Assignment:
Give the lines below again exactly, starting with the line that holds "structure_errors filename entries)" and going on through the line that holds "cbv beta iota.".
Task inputs START
(** The structural validator on a document that is not a mapping: the
    three missing-key entries, or a [TypeError]. *)
Lemma validate_policy_structure_non_mapping (policy : value)
  (filename : string) :
  Py.isinstance_dict policy = false ->
  validate_policy_structure policy filename
  = match non_mapping_fault policy with
    | Some why => inl (TypeError why)
    | None => inr (map (msg_missing_key filename) required_keys)
    end.
Proof.
  destruct policy; try discriminate; intros _; try reflexivity;
    unfold validate_policy_structure, returning_errors, structure_body,
      check_str_field, bind, lift, when, append, ret, non_mapping_fault,
      mentions_required_key; simpl.
  - destruct (Py.str_contains "name" s), (Py.str_contains "version" s),
      (Py.str_contains "rules" s); reflexivity.
  - destruct (existsb (Py.is_str "name") items),
      (existsb (Py.is_str "version") items),
      (existsb (Py.is_str "rules") items); reflexivity.
  - destruct (existsb (Py.is_str "name") items),
      (existsb (Py.is_str "version") items),
      (existsb (Py.is_str "rules") items); reflexivity.
  - destruct (existsb (Py.is_str "name") items),
      (existsb (Py.is_str "version") items),
      (existsb (Py.is_str "rules") items); reflexivity.
Qed.

(** What a returned list is, for any document. *)
Lemma validate_policy_structure_returned_any (policy : value)
  (filename : string) (errors : list string) :
  validate_policy_structure policy filename = inr errors ->
  (exists entries,
      policy = VDict entries
      /\ structure_fault entries = None
      /\ errors = structure_errors filename entries)
  \/ (Py.isinstance_dict policy = false
      /\ non_mapping_fault policy = None
      /\ errors = map (msg_missing_key filename) required_keys).
Proof.
  destruct (Py.isinstance_dict policy) eqn:Hdict.
  - destruct policy; try discriminate Hdict. intros H.
    apply validate_policy_structure_returned in H as [Hfault ->]. eauto.
  - rewrite validate_policy_structure_non_mapping by exact Hdict.
    intros H. right. split; [reflexivity |].
    destruct (non_mapping_fault policy); [discriminate H |].
    injection H as <-. now split.
Qed.


Lemma format_fault_none (v : value) (allowed : list string) :
  format_fault v allowed = None ->
  Py.in_strs v allowed = false -> Py.str v = inr (text_of v).
Proof.
  unfold format_fault, text_of. intros H Hbad. rewrite Hbad in H.
  destruct (Py.str v); [discriminate H | reflexivity].
Qed.

End Characterisation.

(** ** What the content validator and the orchestration produce *)

Section Orchestration.

Context {rt : Runtime}.

Lemma content_body_run (policy : value) (filename : string)
  (errors : list string) :
  match content_fault policy with
  | None =>
      content_body policy filename errors
      = (inr tt, errors ++ content_errors filename policy)
  | Some e => fst (content_body policy filename errors) = inl e
  end.
Proof.
  unfold content_body, content_errors, content_fault.
  destruct policy;
    try (simpl; try reflexivity; destruct (negb _); reflexivity).
  destruct entries as [| entry rest]; [reflexivity |].
  change (Py.truthy (VDict (entry :: rest))) with true.
  change (Py.isinstance_dict (VDict (entry :: rest))) with true.
  cbv beta iota.
  remember (entry :: rest) as entries eqn:Hentries.
  unfold bind, lift, when, append, ret, format_fault, text_of. simpl.
  rewrite dict_has_lookup.
  destruct (Py.dict_lookup "type" entries) as [type |]; simpl;
    try destruct (Py.in_strs type valid_types); simpl;
    try destruct (Py.str type); simpl;
    rewrite ?app_nil_r; reflexivity.
Qed.

Lemma validate_policy_content_eq (policy : value) (filename : string) :
  validate_policy_content policy filename
  = match content_fault policy with
    | Some e => inl e
    | None => inr (content_errors filename policy)
    end.
Proof.
  unfold validate_policy_content, returning_errors.
  pose proof (content_body_run policy filename []) as H.
  destruct (content_fault policy).
  - destruct (content_body policy filename []) as [r out].
    simpl in H. now subst r.
  - now rewrite H.
Qed.


(** No exception leaves [lint_policy_file]: its body always ends
    normally, whatever the file system and the parser did. *)
Lemma lint_body_returns (filepath : string) (io : file_io)
  (errors : list string) :
  fst (lint_body filepath io errors) = inr tt.
Proof.
  unfold lint_body. unfold try_except at 1.
  match goal with
  | |- context [match ?run with _ => _ end] =>
      destruct run as [[e | []] errors']
  end; [| reflexivity].
  simpl. destruct (is_file_not_found e); [reflexivity |].
  destruct (is_permission_error e); reflexivity.
Qed.

(** A decoded, non-null document goes through both validators; an
    exception of either one ends in an [except] clause, after the
    entries of the structural validator if it is the second one's. *)
Lemma lint_policy_file_decoded (policy : value) (filepath : string) :
  lint_policy_file filepath (decoded policy)
  = if Py.is_none policy then [msg_empty_yaml filepath]
    else
      match validate_policy_structure policy filepath with
      | inr structural =>
          structural
          ++ match validate_policy_content policy filepath with
             | inr content => content
             | inl e => [fault_entry filepath true e]
             end
      | inl e => [fault_entry filepath true e]
      end.
Proof.
  unfold lint_policy_file, lint_body, try_except, decoded, bind, lift,
    extend, fault_entry.
  simpl. destruct (Py.is_none policy); [reflexivity |].
  destruct (validate_policy_structure policy filepath) as [e | structural].
  - destruct e; reflexivity.
  - destruct (validate_policy_content policy filepath) as [e | content].
    + destruct e; reflexivity.
    + reflexivity.
Qed.

End Orchestration.

(** ** Telling the messages apart *)

Section Messages.

Context {rt : Runtime}.

Lemma missing_key_errors_In filename has e :
  In e (missing_key_errors filename has) ->
  exists key, In key required_keys /\ e = msg_missing_key filename key.
Proof.
  unfold missing_key_errors. rewrite in_flat_map.
  intros [key [Hkey H]]. exists key. split; [exact Hkey |].
  destruct (has key); simpl in H; [contradiction |].
  now destruct H as [<- | []].
Qed.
Task inputs END
Task response:
      /\ errors = structure_errors filename entries)
  \/ (Py.isinstance_dict policy = false
      /\ non_mapping_fault policy = None
      /\ errors = map (msg_missing_key filename) required_keys).
Proof.
  destruct (Py.isinstance_dict policy) eqn:Hdict.
  - destruct policy; try discriminate Hdict. intros H.
    apply validate_policy_structure_returned in H as [Hfault ->]. eauto.
  - rewrite validate_policy_structure_non_mapping by exact Hdict.
    intros H. right. split; [reflexivity |].
    destruct (non_mapping_fault policy); [discriminate H |].
    injection H as <-. now split.
Qed.


Lemma format_fault_none (v : value) (allowed : list string) :
  format_fault v allowed = None ->
  Py.in_strs v allowed = false -> Py.str v = inr (text_of v).
Proof.
  unfold format_fault, text_of. intros H Hbad. rewrite Hbad in H.
  destruct (Py.str v); [discriminate H | reflexivity].
Qed.

End Characterisation.

(** ** What the content validator and the orchestration produce *)

Section Orchestration.

Context {rt : Runtime}.

Lemma content_body_run (policy : value) (filename : string)
  (errors : list string) :
  match content_fault policy with
  | None =>
      content_body policy filename errors
      = (inr tt, errors ++ content_errors filename policy)
  | Some e => fst (content_body policy filename errors) = inl e
  end.
Proof.
  unfold content_body, content_errors, content_fault.
  destruct policy;
    try (simpl; try reflexivity; destruct (negb _); reflexivity).
  destruct entries as [| entry rest]; [reflexivity |].
  change (Py.truthy (VDict (entry :: rest))) with true.
  change (Py.isinstance_dict (VDict (entry :: rest))) with true.
  cbv beta iota.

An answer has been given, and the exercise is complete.